Many young Pacific Islanders come to the United States in search of education and economic opportunity. In some cultures, particularly Samoa, there is pressure to return home after education to select a mate. For example, according to the Federated States of Micronesia Census Report of 1994, most of the 15,000 Micronesians then living in the United States and its territories stated that they were only there temporarily and were planning to eventually return home. For those who stay in the U.S., once they are financially established, like other immigrants, they sponsor other family members to enter the U.S.
II. Patterns of Health Risks
Most people who take an interest in Pacific Island health believe that they will be dealing with exotic tropical illnesses. While these do exist, the major health problems are those of obesity, Type II diabetes mellitus, hypertension, and their resulting cardiovascular and cerebrovascular diseases. In those islands where health care is relatively unavailable, people succumb to treatable medical illnesses and traumatic injuries. The challenges of providing modern health care for to a population dispersed over such a large area are daunting. The health risks below are worth considering both in caring for people in the Pacific Islands and in new immigrants to the U.S. from these areas.
The reports of Captain Cook's first contact with Native Hawaiians described strong, healthy-looking, muscular natives. On subsequent voyages, the population had declined and the natives looked sicker. Obesity was rare. Today, obesity is a common problem, to the extent that it is considered the norm for both men and women.
C. Diabetes Mellitus
Type II diabetes mellitus is a common problem throughout the Pacific Islands. For example, the age-adjusted prevalence of Type II diabetes mellitus in Native Hawaiians is four times higher than of the US NHANES II population. The prevalence in women is three times that in men. In Nauruans, from 1% to 2% become frankly diabetic each year. Among Pacific Islanders, only non-Austronesian-speaking Melanesians are not particularly at high risk for diabetes mellitus. The rate of serious lower extremity infections is greater than in the U.S. as is the extent to which these poorly treated wounds result in amputation and in premature death.
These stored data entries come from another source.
(* ===== verification/TimerPool.v ===== *)
(** * The timer pool (timer_pool.h, timer_pool.cpp)

    A management thread takes due timers from a map ordered by target time
    and hands them to executor threads, which call the timers' listeners.
    Sequential part: the ordered map and the operations on it.  Concurrent
    part: a step relation in which a step is what a thread does while it
    holds a mutex, or a listener's call.

    [doExecute] is two steps, because it gives up the container's mutex
    between choosing an executor and handing the timer over.  A thread that
    waits on a condition may wake up at any time and tests again; the steps
    of the destructors are left out (the only pool of the program is never
    destroyed). *)

From stdpp Require Import base gmap list relations numbers sorting.
From Stdlib Require Import ZArith Lia.
From S2P Require Import Prelude CoreUtils.
Set Default Proof Using "Type".

(** A pointer to a [PooledTimer]. *)
Abbreviation Timer := nat.

#[export] Instance timespec_eq_dec : EqDecision timespec.
Proof. solve_decision. Defined.

(** [TimespecComparator]. *)
Definition ts_lt (t c : timespec) : bool :=
  (tv_sec t <? tv_sec c)%Z || ((tv_sec t =? tv_sec c)%Z && (tv_nsec t <? tv_nsec c)%Z).

(** ** The running timers: a [std::map] as the sorted list of its elements *)

Abbreviation RunningTimers := (list (timespec * Timer)).

(** [insert]: no change when the key is there. *)
Fixpoint rt_insert (k : timespec) (v : Timer) (l : RunningTimers) : RunningTimers :=
  match l with
  | [] => [(k, v)]
  | (k', v') :: l' =>
      if ts_lt k k' then (k, v) :: l
      else if ts_lt k' k then (k', v') :: rt_insert k v l'
      else l
  end.

Definition rt_erase (k : timespec) (l : RunningTimers) : RunningTimers :=
  List.filter (fun x => negb (bool_decide (x.1 = k))) l.

(** [isRunning]: the target time of the first element with this timer. *)
Fixpoint isRunning (pt : Timer) (l : RunningTimers) : option timespec :=
  match l with
  | [] => None
  | (k, v) :: l' => if bool_decide (v = pt) then Some k else isRunning pt l'
  end.

Definition getFirstOfRunningTimers (l : RunningTimers) : option (timespec * Timer) := head l.

(** The time is compared strictly. *)
Definition isTimeReached (now t : timespec) : bool :=
  (tv_sec t <? tv_sec now)%Z || ((tv_sec now =? tv_sec t)%Z && (tv_nsec t <? tv_nsec now)%Z).

(** [m_time] is an unsigned number of seconds. *)
Definition getTargetTime (now : timespec) (m_time : Z) : timespec :=
  mk_timespec (i64 (tv_sec now + m_time)) (tv_nsec now).

(** ** Executors *)

(** The executor's thread: with the mutex at the top of its loop, waiting,
    in [execute] before it has the timer's own mutex, in the listener. *)
Inductive ExThread := AtLoop | Asleep | Fetching (t : Timer) | Handling (t : Timer).
#[export] Instance ExThread_eq_dec : EqDecision ExThread.
Proof. solve_decision. Defined.

Record Executor := mkExecutor { ex_timer : option Timer; ex_do_count : Z; ex_thread : ExThread }.

Definition Executor_new : Executor := mkExecutor None 0 AtLoop.

(** The management thread: in its loop, or in [doExecute] with the executor
    it has chosen. *)
Inductive MainThread := MLoop | MHanding (e : nat) (pt : Timer).

(** The fields of the pool and of its executor container; a call of
    [stopTimer] or [removeTimer] that waits for an executor (with the flag
    whether it holds the timer's own mutex); and what is observed: timers
    taken because they were due, and calls of listeners. *)
Record Pool := mkPool
  { m_runningTimers : RunningTimers;
    m_idleTimers : gset Timer;
    m_executors : list Executor;
    m_idle : gset nat;
    m_running : gmap Timer nat;
    m_main : MainThread;
    m_waiters : list (Timer * nat * bool);
    log_due : list Timer;
    log_handled : list Timer }.

Definition Pool_new (initialExecutorCount : Z) : Pool :=
  let zz := if (0 <? initialExecutorCount)%Z then Z.to_nat initialExecutorCount else 1%nat in
  mkPool [] ∅ (replicate zz Executor_new) (list_to_set (seq 0 zz)) ∅ MLoop [] [] [].

Definition set_timers r i p :=
  mkPool r i (m_executors p) (m_idle p) (m_running p) (m_main p) (m_waiters p) (log_due p) (log_handled p).
Definition set_container x i r p :=
  mkPool (m_runningTimers p) (m_idleTimers p) x i r (m_main p) (m_waiters p) (log_due p) (log_handled p).
Definition set_main m p :=
  mkPool (m_runningTimers p) (m_idleTimers p) (m_executors p) (m_idle p) (m_running p) m (m_waiters p)
    (log_due p) (log_handled p).
Definition set_waiters w p :=
  mkPool (m_runningTimers p) (m_idleTimers p) (m_executors p) (m_idle p) (m_running p) (m_main p) w
    (log_due p) (log_handled p).
Definition add_due t p :=
  mkPool (m_runningTimers p) (m_idleTimers p) (m_executors p) (m_idle p) (m_running p) (m_main p) (m_waiters p)
    (log_due p ++ [t]) (log_handled p).
Definition add_handled t p :=
  mkPool (m_runningTimers p) (m_idleTimers p) (m_executors p) (m_idle p) (m_running p) (m_main p) (m_waiters p)
    (log_due p) (log_handled p ++ [t]).
Definition set_executor e x p := set_container (<[e := x]> (m_executors p)) (m_idle p) (m_running p) p.

(** Whether a call holds the timer's own mutex while it waits. *)
Definition guard_held (t : Timer) (p : Pool) : bool :=
  existsb (fun w => bool_decide (w.1.1 = t) && w.2) (m_waiters p).

(** ** Operations of the pool *)

Definition createTimer (t : Timer) (p : Pool) : Pool :=
  set_timers (m_runningTimers p) ({[t]} ∪ m_idleTimers p) p.

Definition startTimer (pt : Timer) (target : timespec) (p : Pool) : Pool :=
  match isRunning pt (m_runningTimers p) with
  | Some t =>
      if bool_decide (t = target) then p
      else set_timers (rt_insert target pt (rt_erase t (m_runningTimers p))) (m_idleTimers p) p
  | None => set_timers (rt_insert target pt (m_runningTimers p)) (m_idleTimers p ∖ {[pt]}) p
  end.

(** [ExecutorContainer::setIdle] and [setRunning]. *)
Definition setIdle (e : nat) (pt : Timer) (p : Pool) : Pool :=
  set_container (m_executors p) ({[e]} ∪ m_idle p) (delete pt (m_running p)) p.
Definition setRunning (e : nat) (associate : Timer) (p : Pool) : Pool :=
  match m_running p !! associate with
  | Some _ => p
  | None => set_container (m_executors p) (m_idle p ∖ {[e]}) (<[associate := e]> (m_running p)) p
  end.

(** [getExecutor], not strict: the executor that serves the timer, else the
    first idle one, after making one when there is none.  [top] is the
    element with the least address. *)
Definition getExecutor (pt : Timer) (top : nat) (p : Pool) : option (nat * Pool) :=
  match m_running p !! pt with
  | Some e => Some (e, p)
  | None =>
      let p := if bool_decide (m_idle p = ∅)
               then set_container (m_executors p ++ [Executor_new]) {[length (m_executors p)]} (m_running p) p
               else p in
      if bool_decide (top ∈ m_idle p) then Some (top, p) else None
  end.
From a sampling in California, Pacific Islanders were less likely than other ethnic groups to be aware of having hypertension, less likely to be in treatment, and less likely have their hypertension controlled.
Abnormally high concentrations of lipids portending higher risk of cardiovascular and cerebrovascular diseases are common among Pacific Islanders. Early work has shown that dietary changes can successfully lower these risks.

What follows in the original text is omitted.